=== What to do ===
Exact reproduction required: the lines below from the line with "rewrite app_comm_cons, last_snoc." to the line with "assert (∀ w, lang", both ends included, and no others.

Start of Data provided

(** *** What the validators take, on its own terms *)

(** Four numbers of one to three digits, up to 255, between dots. *)
Definition octet (p : jsstring) : Prop := (1 <= length p <= 3)%nat ∧ Forall (λ c, is_digit c = true) p ∧ (digits_value p <= 255)%N.
Definition dotted_quad (s : jsstring) : Prop :=
  ∃ a b c d, s = a ++ 46%N :: b ++ 46%N :: c ++ 46%N :: d ∧ Forall octet [a; b; c; d].
(** Three to eight groups of at most four hexadecimal digits between colons: IPv6
    addresses for the most part, but some strings that are none (":::") too. *)
Definition hex_groups (s : jsstring) : Prop :=
  ∃ gs g, (2 <= length gs <= 7)%nat ∧ s = concat (map (λ g, g ++ [58%N]) gs) ++ g ∧
    Forall (λ g, (length g <= 4)%nat ∧ Forall (λ c, is_hex c = true) g) (gs ++ [g]).
(** One or more labels, of one to 63 letters, digits and hyphens and with no hyphen
    at an end, each with its dot, and a last one of two letters or more. *)
Definition dns_label (l : jsstring) : Prop :=
  (1 <= length l <= 63)%nat ∧ Forall (λ c, alnum_hyphen c = true) l ∧ head l ≠ Some 45%N ∧ last l ≠ Some 45%N.
Definition dns_name (s : jsstring) : Prop :=
  ∃ ls tld, ls ≠ [] ∧ s = concat (map (λ l, l ++ [46%N]) ls) ++ tld ∧ Forall dns_label ls ∧
    (2 <= length tld)%nat ∧ Forall (λ c, letter c = true) tld.

Lemma host_shape s : isValidHost s = true → dotted_quad s ∨ hex_groups s.
Proof.
  unfold isValidHost. rewrite orb_true_iff, isValidIPv4_octets, bool_decide_eq_true. intros [[o Ho]|H]; [left|right; by apply isValidIPv6_exact].
  unfold SourceIp.ipv4Octets in Ho. destruct (SourceIp.quad_groups s) as [gs|] eqn:Eg; [|done].
  destruct (existsb _ _) eqn:Ex; [done|]. destruct (SourceIp.quad_matches s gs Eg) as (a & b & c & d & -> & -> & _ & Hg).
  exists a, b, c, d. split; [by rewrite <-?app_assoc|]. cbn [existsb map] in Ex. rewrite !orb_false_iff, !N.ltb_ge in Ex.
  rewrite !Forall_cons, !SourceIp.is_group_spec in Hg. rewrite !Forall_cons. unfold octet. naive_solver.
Qed.

Lemma label_shape l : lang LABEL_RE l → dns_label l.
Proof.
  assert (∀ c, alnum c = true → alnum_hyphen c = true ∧ c ≠ 45%N) as Ha.
  { intros c Hc. unfold alnum_hyphen. rewrite Hc. split; [done|]. intros ->. by vm_compute in Hc. }
  intros (u & v & -> & (c & -> & [Hc Hn]%Ha)%lang_Chr & Hv)%lang_Seq. apply lang_Opt in Hv as [->|(m & e & -> & Hm & (z & -> & [Hz Hy]%Ha)%lang_Chr)%lang_Seq].
  - split; [cbn; lia|]. split; [by repeat constructor|]. cbn. naive_solver.
  - apply lang_RangeChr in Hm as [Hl Hf]. unfold dns_label. cbn [app head]. rewrite length_cons, length_app. cbn [length].
    split; [lia|]. split; [constructor; [done|]; apply Forall_app; split; [done|by repeat constructor]|]. split; [naive_solver|].
    rewrite app_comm_cons, last_snoc. naive_solver.
Qed.
Lemma domain_shape s : isValidFQDN s = true → dns_name s.
Proof.
  intros (u & tld & -> & Hu & (t & r & -> & [Ht Hf]%lang_TimesChr & Hr%lang_StarChr)%lang_Seq)%rmatch_spec%lang_Seq.
  assert (∃ ls, u = concat (map (λ l, l ++ [46%N]) ls) ∧ Forall dns_label ls ∧ ls ≠ []) as (ls & -> & Hls & Hn).
  { apply lang_Seq in Hu as (x & y & -> & Hx & Hy). 
    assert (∀ w, lang (RSeq LABEL_RE (RLit 46)) w → ∃ l, w = l ++ [46%N] ∧ dns_label l) as Hlab.
    { intros w (l & d & -> & Hl & ->%lang_Lit)%lang_Seq. exists l. split; [done|by apply label_shape]. }
    apply Hlab in Hx as (l & -> & Hl). assert (∃ ls, y = concat (map (λ l, l ++ [46%N]) ls) ∧ Forall dns_label ls) as (ls & -> & Hls).
    { remember (RStar _) as re eqn:E. induction Hy as [| | | | | |a u v Hu _ Hv IH]; try discriminate E; [by exists []|].
      injection E as ->. destruct (IH eq_refl) as (ls & -> & Hls). apply Hlab in Hu as (k & -> & Hk). exists (k :: ls). by split; [|constructor]. }
    exists (l :: ls). by split; [|split; [constructor|]]. }
  exists ls, (t ++ r). split; [done|]. split; [done|]. split; [done|]. rewrite length_app. split; [lia|by apply Forall_app].
Qed.

Lemma host_chars s : isValidHost s = true → s ≠ [] ∧ Forall (λ c, 40 <= c <= 127)%N s.
Proof.
  unfold isValidHost. rewrite orb_true_iff, isValidIPv4_octets, bool_decide_eq_true. intros [[o Ho]|H].
  - by eapply SourceIp.ipv4_chars.
  - split; [intros ->; by vm_compute in H|]. unfold isValidIPv6 in H. apply orb_true_iff in H as [H|H].
    + apply rmatch_spec in H. eapply lang_chars; [|exact H]. unfold IPV6, GROUP6.
      assert (∀ c, is_hex c = true → (40 <= c <= 127)%N) as Hx.
      { intros c. unfold is_hex, is_digit, in_range. rewrite !orb_true_iff, !andb_true_iff, !N.leb_le. lia. }
      cbn [only_chars]. split; [apply only_chars_Range; split; [apply only_chars_Range; exact Hx|]|apply only_chars_Range; exact Hx].
      intros c Hc%N.eqb_eq. lia.
    + apply bool_decide_eq_true in H as ->. vm_compute. repeat constructor; done.
Qed.

Lemma fqdn_chars s : isValidFQDN s = true → s ≠ [] ∧ Forall (λ c, 40 <= c <= 127)%N s.
Proof.
  intros H. split; [intros ->; by vm_compute in H|]. apply rmatch_spec in H. eapply lang_chars; [|exact H].
  assert (∀ c, alnum_hyphen c = true → (40 <= c <= 127)%N) as Hx.
  { intros c. unfold alnum_hyphen, alnum, letter, is_lower, is_upper, is_digit, in_range.
    rewrite !orb_true_iff, !andb_true_iff, !N.leb_le, N.eqb_eq. lia. }
  assert (∀ c, alnum c = true → (40 <= c <= 127)%N) as Hy by (intros c Hc; apply Hx; unfold alnum_hyphen; by rewrite Hc).
  assert (∀ c, letter c = true → (40 <= c <= 127)%N) as Hz by (intros c Hc; apply Hy; unfold alnum; by rewrite Hc).
  assert (only_chars (λ c, 40 <= c <= 127)%N (RSeq LABEL_RE (RLit 46))) as HL.
  { split; [split; [exact Hy|split; [done|split; [apply only_chars_Range; exact Hx|exact Hy]]]|]. intros c Hc%N.eqb_eq. lia. }
  split; [by split|]. split; [by apply only_chars_Times|exact Hz].
Qed.

Lemma printable_trim s : Forall (λ c, 40 <= c <= 127)%N s → trim s = s.
Proof. intros H. apply trim_no_ws. eapply Forall_impl; [exact H|]. apply SourceIp.char_not_ws. Qed.

(** ** Fields *)

(** components/common/fields/NumericInput.tsx: the edits that go through. *)
Definition NUMERIC (allowNegative : bool) : re :=
  if allowNegative then RSeq (ROpt (RLit 45)) (RStar (RChr is_digit)) else RStar (RChr is_digit).
Definition numeric_change (allowNegative : bool) (v old : jsstring) : jsstring :=
  if rmatch (NUMERIC allowNegative) v then v else old.

Record Device := mkDevice { uid : jsstring; dev_name : jsstring; online : bool }.

Section Search.
Context (unicode_lower : N → jsstring).
Definition filtered (search : jsstring) (devices : list Device) : list Device :=
  if truthy search then
    let low := Recordings.toLowerCase unicode_lower search in
    List.filter (λ d, includes (Recordings.toLowerCase unicode_lower (dev_name d)) low || includes (Recordings.toLowerCase unicode_lower (uid d)) low) devices
  else devices.
End Search.

(** ** The drawer of a new endpoint *)

Inductive HostMode := localhost | custom_host.
#[export] Instance HostMode_eq_dec : EqDecision HostMode.
Proof. solve_decision. Defined.

Definition LOCALHOST : jsstring := js "127.0.0.1".
Definition NO_EXPIRATION : jsstring := js "-1".
Definition EXPIRATION_PRESETS : list (jsstring * Z) :=
  [(js "1 min", 60); (js "5 min", 300); (js "15 min", 900); (js "1 hour", 3600); (js "1 day", 86400); (js "1 week", 604800);
   (js "1 month", 2624016)].

Record Tls := mkTls { t_enabled : bool; t_verify : bool; t_domain : jsstring }.
Record Body := mkBody { b_uid : jsstring; b_host : jsstring; b_port : option Z; b_ttl : option Z; b_tls : option Tls }.

Record Fields := mkFields {
  device : option Device;
  hostMode : HostMode;
  host : jsstring;
  port : jsstring;
  ttl : jsstring;
  ttlError : option jsstring;
  tlsEnabled : bool;
  tlsVerify : bool;
  tlsDomain : jsstring;
  submitting : bool;
  error : option jsstring;
}.
(** What [useResetOnOpen] sets when the drawer opens. *)
Definition blank : Fields := mkFields None localhost LOCALHOST [] NO_EXPIRATION None false false [] false None.

Definition hostError (f : Fields) : option jsstring :=
  if truthy (host f) && negb (isValidHost (host f)) then Some (js "Enter a valid IPv4 or IPv6 address") else None.
Definition portNum (f : Fields) : option Z := parseInt (port f).
Definition portError (f : Fields) : option jsstring :=
  if truthy (port f) && match portNum f with None => true | Some n => (n <? 1) || (65535 <? n) end
  then Some (js "Port must be 1-65535") else None.
Definition tlsDomainError (f : Fields) : option jsstring :=
  if truthy (tlsDomain f) && negb (isValidFQDN (tlsDomain f)) then Some (js "Enter a valid hostname (e.g. app.example.com)") else None.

End of Data provided

=== Written answer ===
    rewrite app_comm_cons, last_snoc. naive_solver.
Qed.
Lemma domain_shape s : isValidFQDN s = true → dns_name s.
Proof.
  intros (u & tld & -> & Hu & (t & r & -> & [Ht Hf]%lang_TimesChr & Hr%lang_StarChr)%lang_Seq)%rmatch_spec%lang_Seq.
  assert (∃ ls, u = concat (map (λ l, l ++ [46%N]) ls) ∧ Forall dns_label ls ∧ ls ≠ []) as (ls & -> & Hls & Hn).
  { apply lang_Seq in Hu as (x & y & -> & Hx & Hy). 
    assert (∀ w, lang (RSeq LABEL_RE (RLit 46)) w → ∃ l, w = l ++ [46%N] ∧ dns_label l) as Hlab.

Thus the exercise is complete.